### Information supplied
(** When a session's timing cannot be installed, a refresh or a join rolls
    the registry back to the published session: the node keeps showing exactly
    what it showed, and a session that failed to become current is dropped
    from the candidates. *)
Theorem rejected_timing_restores_published s queued now now' rid e s' :
  join s queued now now' rid = (Err e, s') \/ refresh_timing s now = (Err e, s') ->
  c_current s' = c_published s /\ c_published s' = c_published s /\ c_session s' = c_session s /\
  c_client s' = c_client s /\ c_peer s' = c_peer s /\ c_responder_id s' = c_responder_id s /\
  c_responder_form s' = c_responder_form s /\ c_gateway_peer s' = c_gateway_peer s /\
  (Session_matches (c_published s) (c_current s) = false ->
   Forall (fun o => Session_matches (c_current s) o = false) (c_others s')).
Proof.
  intros E. assert (s' = reject_pending_timing s) as ->.
  { destruct E as [E|E]; revert E.
    - unfold join, reset. destruct (negb (SessionKey_matches _ _)); [discriminate|].
      destruct (negb _ && _).
      + destruct (update_timing_guarded _ _ _ _ _ _ _) as [[[ch|x] st] cl]; [|now intros [= _ <-]].
        destruct (Session_new _ _ _ _). discriminate.
      + destruct (update_timing_guarded _ _ _ _ _ _ _) as [[[ch|x] st] cl]; [discriminate|now intros [= _ <-]].
    - unfold refresh_timing. destruct (_ || _); [discriminate|].
      destruct (update_timing_guarded _ _ _ _ _ _ _) as [[[ch|x] st] cl] eqn:U; [discriminate|].
      apply update_timing_err in U as [-> ->]. rewrite with_states_same. now intros [= _ <-]. }
  repeat split. intros M. unfold reject_pending_timing. rewrite M. cbn [negb c_others with_registry].
  apply List.Forall_forall. intros o Ho. apply List.filter_In in Ho as [_ Ho].
  apply andb_prop in Ho as [_ Ho]. now apply negb_true_iff in Ho.
Qed.

Lemma update_session_err_kind cur client at_time x e :
  update_session_timeline_from_client cur client at_time x = Err e -> e = TimelineOriginExhausted.
Proof.
  unfold update_session_timeline_from_client. destruct (_ && _); [discriminate|].
  destruct (checked_i64 _); cbn [ok_or]; [|now intros [= <-]].
  destruct (checked_i128 _) as [n|]; cbn [ok_or]; [|now intros [= <-]].
  destruct (negb _); [now intros [= <-]|discriminate].
Qed.

Lemma update_timing_err_kind st cl tl x now sync id e st' cl' :
  update_timing_guarded st cl tl x now sync id = (Err e, st', cl') -> e = TimelineOriginExhausted.
Proof.
  unfold update_timing_guarded. destruct (num_microseconds _); [|now intros [= <- _ _]].
  destruct (negb _ || negb _); [|discriminate].
  destruct (update_client_timeline_from_session _ _ _ _) as [|e'] eqn:U; [discriminate|].
  intros [= <- _ _]. revert U. unfold update_client_timeline_from_session.
  destruct (checked_ghost_nanos_to_host _ _); cbn [ok_or]; [|now intros [= <-]].
  destruct (ok_or _ _) as [b|e1] eqn:O; [destruct (negb _); [now intros [= <-]|discriminate]|].
  intros [= <-]. unfold ok_or in O. destruct (let! _ := _ in _); [discriminate|now injection O as <-].
Qed.

(** Only an outdated playback state makes an edit stale after its capture. *)
Lemma preflight_stale s incoming now :
  (let? target := edit_target s incoming in
   let? mapped := edit_start_stop s incoming target in
   let? prepared := edit_prepared s incoming target now in
   Ok (prepared, mapped)) = Err StaleClientState ->
  exists state, in_start_stop incoming = Some state /\
  Duration_leb (css_timestamp state) (css_timestamp (client_start_stop (c_client s))) = true.
Proof.
  destruct (edit_target s incoming) as [target|e] eqn:E1.
  2: { unfold edit_target in E1. destruct (in_timeline incoming); [|discriminate].
       destruct (update_session_timeline_from_client _ _ _ _) eqn:U; [discriminate|].
       apply update_session_err_kind in U. intros [= ->]. congruence. }
  destruct (edit_start_stop s incoming target) as [mapped|e] eqn:E2.
  - destruct (edit_prepared s incoming target now) as [prepared|e] eqn:E3; [discriminate|].
    unfold edit_prepared in E3. destruct (in_timeline incoming), target; try discriminate.
    destruct (update_timing_guarded _ _ _ _ _ _ _) as [[[c|x] st] cl] eqn:U; [discriminate|].
    apply update_timing_err_kind in U. intros [= ->]. congruence.
  - intros [= ->]. unfold edit_start_stop in E2. destruct (in_start_stop incoming) as [state|]; [|discriminate].
    destruct (Duration_leb _ _) eqn:D; [eauto|]. destruct (c_sync_enabled s); [|discriminate].
    destruct (checked_i64 _); discriminate.
Qed.

Lemma GhostXForm_eqb_left a b : GhostXForm_eqb a b = true -> GhostXForm_eqb a a = true.
Proof.
  unfold GhostXForm_eqb. intros E. apply andb_prop in E as [E _].
  rewrite (proj2 (Duration_eqb_spec _ _) eq_refl), andb_true_r. apply f64_eqb_refl.
  now destruct (slope a).
Qed.

(** A capture matches the session it was taken from. *)
Lemma capture_inv s cl o :
  coherent s -> capture_client_state s true = Some (cl, o) ->
  cl = c_client s /\ origin_matches o (c_current s) = true /\
  forall incoming, edit_must_wait s incoming = false.
Proof.
  intros [Sn (P & C & O)]. unfold capture_client_state. cbn [andb].
  destruct (_ && _) eqn:G; [|discriminate]. apply andb_prop in G as [G G4]. apply andb_prop in G as [G G3].
  apply andb_prop in G as [G1 G2]. apply bool_decide_eq_true in G2.
  unfold edit_origin. destruct (edit_revision (c_current s)) as [r|] eqn:R; [|discriminate].
  intros [= <- <-]. split; [reflexivity|]. split.
  - unfold origin_matches. cbn. rewrite R, !bool_decide_true by reflexivity.
    rewrite (Timeline_eqb_refl _ C). exact (GhostXForm_eqb_left _ _ G4).
  - intros incoming. unfold edit_must_wait. rewrite G1, G3, G4, (bool_decide_true _) by (rewrite G2; apply Sn).
    cbn. apply andb_false_r.
Qed.

(** An edit committed from a fresh capture is decided at once: it is never
    held back for publication, and refused as stale only when its playback
    state is not newer than the captured one. *)
Theorem captured_edit_is_decided s cl o incoming now :
  coherent s -> capture_client_state s true = Some (cl, o) ->
  let r := (client_edit_from_origin s incoming now (Some o)).1 in
  r <> WaitingForPublication /\
  (r = Rejected StaleClientState ->
   exists state, in_start_stop incoming = Some state /\
   duration_nanos (css_timestamp state) <= duration_nanos (css_timestamp (client_start_stop cl))).
Proof.
  intros Co Ca. cbv zeta. destruct (capture_inv _ _ _ Co Ca) as (-> & M & W).
  unfold client_edit_from_origin. rewrite M, W. cbn [negb].
  pose proof (preflight_stale s incoming now) as St. destruct (let? target := _ in _) as [[prepared mapped]|e].
  - unfold install_edit. destruct (match prepared with Some _ => _ | None => _ end). split; discriminate.
  - split; [discriminate|]. cbn [fst]. intros [= ->]. destruct (St eq_refl) as (state & S1 & S2).
    exists state. split; [exact S1|]. unfold Duration_leb in S2. apply negb_true_iff in S2.
    rewrite !duration_nanos_eq. apply not_true_iff_false in S2. rewrite Duration_ltb_spec in S2. lia.
Qed.

Lemma Controller_new_revisions tempo now now' rid sup :
  revisions_below (Controller_new tempo now now' rid sup).
Proof.
  unfold Controller_new, Session_new. destruct (Arc_new sup) as [i sup1].
  destruct (new_edit_revision sup1) as [r sup2] eqn:E. apply new_edit_revision_spec in E as (_ & _ & B).
  split; intros x Hx; now apply B.
Qed.

End ControllerProperties.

### Task to carry out
Show the lines of the material that contain the word "split".

### Written response
  repeat split. intros M. unfold reject_pending_timing. rewrite M. cbn [negb c_others with_registry].
  intros [= <- <-]. split; [reflexivity|]. split.
  - unfold install_edit. destruct (match prepared with Some _ => _ | None => _ end). split; discriminate.
  - split; [discriminate|]. cbn [fst]. intros [= ->]. destruct (St eq_refl) as (state & S1 & S2).
    exists state. split; [exact S1|]. unfold Duration_leb in S2. apply negb_true_iff in S2.
  split; intros x Hx; now apply B.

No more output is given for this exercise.